The smell of lavender really is relaxing, a new study confirms. Its effects rely on our sense of smell rather than absorption into the bloodstream. Japanese scientists say that linalool, lavender’s active compound, may have anxiety treatment potential.
Researchers from Kagoshima University wrote about their study and findings in Frontiers in Behavioral Neuroscience (citation below).
For thousands of years, lavender has worked its relaxing magic all around us. We plant it in our gardens and add it to our bath bombs. We also add lavender to many fabric softeners.
So, why don’t we use it extensively in our clinics and hospitals, and what is the science behind its relaxing effects?
Lavender – you have to smell it
In this latest study, researchers showed for the first time that we have to smell linalool to benefit from its calming effects. It is not a question of absorbing it into the lungs and subsequently into the bloodstream.
The authors believe we could use linalool to relieve anxiety disorders and relive preoperative stress.
Co-author Dr. Hideki Kashiwadani, from the Department of Physiology at Kagoshima’s Graduate School of Medical and Dental Sciences, said:
“In folk medicine, it has long been believed that odorous compounds derived from plant extracts can relieve anxiety.”
The other co-authors of the article were Hiroki Harada, Yuichi Kanmura, and Tomoyuki Kuwaki, all from Kagoshima University.
Anxiolytic drugs – safer alternatives
In medicine, we have long been looking for safer alternatives to current anxiolytic drugs like benzodiazepines. Anxiolytic means anxiety-relieving. However, scientists have rarely investigated these scented settlers for use in hospitals and clinics.

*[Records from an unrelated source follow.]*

(** * pyro.infer.util: a shallow embedding of [TreeSum], [MultiViewTensor]
    and the reduction helpers, with the properties of the specification. *)

From stdpp Require Import gmap list fin_maps.
From Equations Require Import Equations.
From Equations.Prop Require Import Logic.

(** ** Outcomes of a Python call *)

(** The exceptions that the module's functions can raise. *)
Inductive exn :=
| AssertionError
| AttributeError
| KeyError
| IndexError
| TypeError
| RuntimeError.

(** A call either returns a value or raises. *)
Inductive outcome (A : Type) :=
| Ok (a : A)
| Raise (e : exn).
Arguments Ok {A} a.
Arguments Raise {A} e.

#[export] Instance outcome_ret : MRet outcome := @Ok.
#[export] Instance outcome_bind : MBind outcome :=
  λ A B f r, match r with Ok a => f a | Raise e => Raise e end.
#[export] Instance outcome_fmap : FMap outcome :=
  λ A B f r, match r with Ok a => Ok (f a) | Raise e => Raise e end.

(** ** Scalars *)

(** The numbers of the program are floating-point; the model takes any
    type of scalars with a zero, an addition and an exponential. *)
Class Scalar (R : Type) := {
  rzero : R;
  radd : R → R → R;
  rexp : R → R
}.

(** Exact arithmetic: addition is a commutative monoid. *)
Class ExactScalar (R : Type) `{Scalar R} : Prop := {
  radd_comm : ∀ x y : R, radd x y = radd y x;
  radd_assoc : ∀ x y z : R, radd x (radd y z) = radd (radd x y) z;
  radd_0_l : ∀ x : R, radd rzero x = x
}.

#[export] Instance Z_scalar : Scalar Z :=
  {| rzero := 0%Z; radd := Z.add; rexp := λ x, (2 ^ x)%Z |}.

#[export] Instance Z_exact : ExactScalar Z.
Proof. split; intros; simpl; lia. Qed.

(** ** Tensors *)

(** Modelled from the spec: the tensor type is external to the module.
    A tensor is its shape and its elements in row-major order. *)
Record tensor (R : Type) := Tensor {
  tshape : list nat;
  tdata : list R
}.
Arguments Tensor {R} tshape tdata.
Arguments tshape {R} t.
Arguments tdata {R} t.

Module Torch.
Section defs.
Context {R : Type} `{Scalar R}.

Definition numel (shape : list nat) : nat := foldr Nat.mul 1 shape.

Definition wf (t : tensor R) : Prop := length (tdata t) = numel (tshape t).

(** All index tuples of a shape, in row-major order. *)
Fixpoint indices (shape : list nat) : list (list nat) :=
  match shape with
  | [] => [[]]
  | n :: shape' => i ← seq 0 n; cons i <$> indices shape'
  end.

(** The position of an index tuple in the row-major data. *)
Fixpoint offset (shape idx : list nat) : nat :=
  match shape, idx with
  | _ :: shape', i :: idx' => i * numel shape' + offset shape' idx'
  | _, _ => 0
  end.

Definition item (t : tensor R) (idx : list nat) : R :=
  default rzero (tdata t !! offset (tshape t) idx).

Definition tabulate (shape : list nat) (f : list nat → R) : tensor R :=
  Tensor shape (f <$> indices shape).

(** [f 0 + (f 1 + ... (f (n-1) + 0))] *)
Definition big_sum (n : nat) (f : nat → R) : R :=
  foldr (λ i acc, radd (f i) acc) rzero (seq 0 n).

(** [x] added [n] times. *)
Definition nsmul (n : nat) (x : R) : R := Nat.iter n (radd x) rzero.

Definition total (l : list R) : R := foldr radd rzero l.

(** Modelled from the spec: [t.dim()], the rank. *)
Definition dim (t : tensor R) : nat := length (tshape t).

(** Python's index normalisation: [-k] counts from the end. *)
Definition axis (rank : nat) (a : Z) : outcome nat :=
  if decide (0 ≤ a < Z.of_nat rank)%Z then Ok (Z.to_nat a)
  else if decide (- Z.of_nat rank ≤ a < 0)%Z
       then Ok (Z.to_nat (Z.of_nat rank + a))
       else Raise IndexError.

(** [shape[i]] on a tuple. *)
Definition tuple_get (shape : list nat) (i : Z) : outcome nat :=
  j ← axis (length shape) i; Ok (nth j shape 0).

(** Modelled from the spec: [t.size(a)]. *)
Definition size (t : tensor R) (a : Z) : outcome nat :=
  tuple_get (tshape t) a.

(** Modelled from the spec: [t.sum(a, keepdim)], the sum-reduction over
    one axis, which is removed, or kept with size 1. *)
Definition sum_dim (t : tensor R) (a : Z) (keepdim : bool) : outcome (tensor R) :=
  j ← axis (dim t) a;
  let n := nth j (tshape t) 0 in
  Ok (if keepdim
      then tabulate (<[j := 1]> (tshape t))
             (λ idx, big_sum n (λ i, item t (<[j := i]> idx)))
      else tabulate (delete j (tshape t))
             (λ idx, big_sum n (λ i, item t (take j idx ++ i :: drop j idx)))).

(** Modelled from the spec: [t.sum()], a single scalar-like value. *)
Definition sum_all (t : tensor R) : tensor R :=
  Tensor [] [total (tdata t)].

(** Modelled from the spec: [t.exp()], elementwise. *)
Definition exp (t : tensor R) : tensor R :=
  Tensor (tshape t) (rexp <$> tdata t).

(** The index of the element of a tensor of shape [shape] that is seen
    at [idx] in a broadcast of it: leading axes are dropped and axes of
    size 1 are read at 0. *)
Definition source_index (shape idx : list nat) : list nat :=
  zip_with (λ s i, if decide (s = 1) then 0 else i) shape
    (drop (length idx - length shape) idx).

(** [shape] can be expanded to [target]. *)
Definition expandable (shape target : list nat) : bool :=
  bool_decide (length shape ≤ length target) &&
  bool_decide (Forall2 (λ s n, s = n ∨ s = 1) shape
                 (drop (length target - length shape) target)).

Several studies have confirmed linalool’s potent relaxing effect. Linalool (C10H18O) is a fragrant alcohol that we can find in lavender extracts.
Dr. Kashiwadani pointed out:
“However, the sites of action of linalool were usually not addressed in these studies.”
Lavender effects not through bloodstream
Many scientists had assumed that we had to adsorb lavender extracts to benefit from their calming effects. After getting into our bloodstream, scientists believed they would subsequently have a direct effect on the brain’s GABAARs.
GABAARs stands for Gamma-Aminobutyric Acid Type A Receptors – they are brain receptors. Benzodiazepines target GABAARs.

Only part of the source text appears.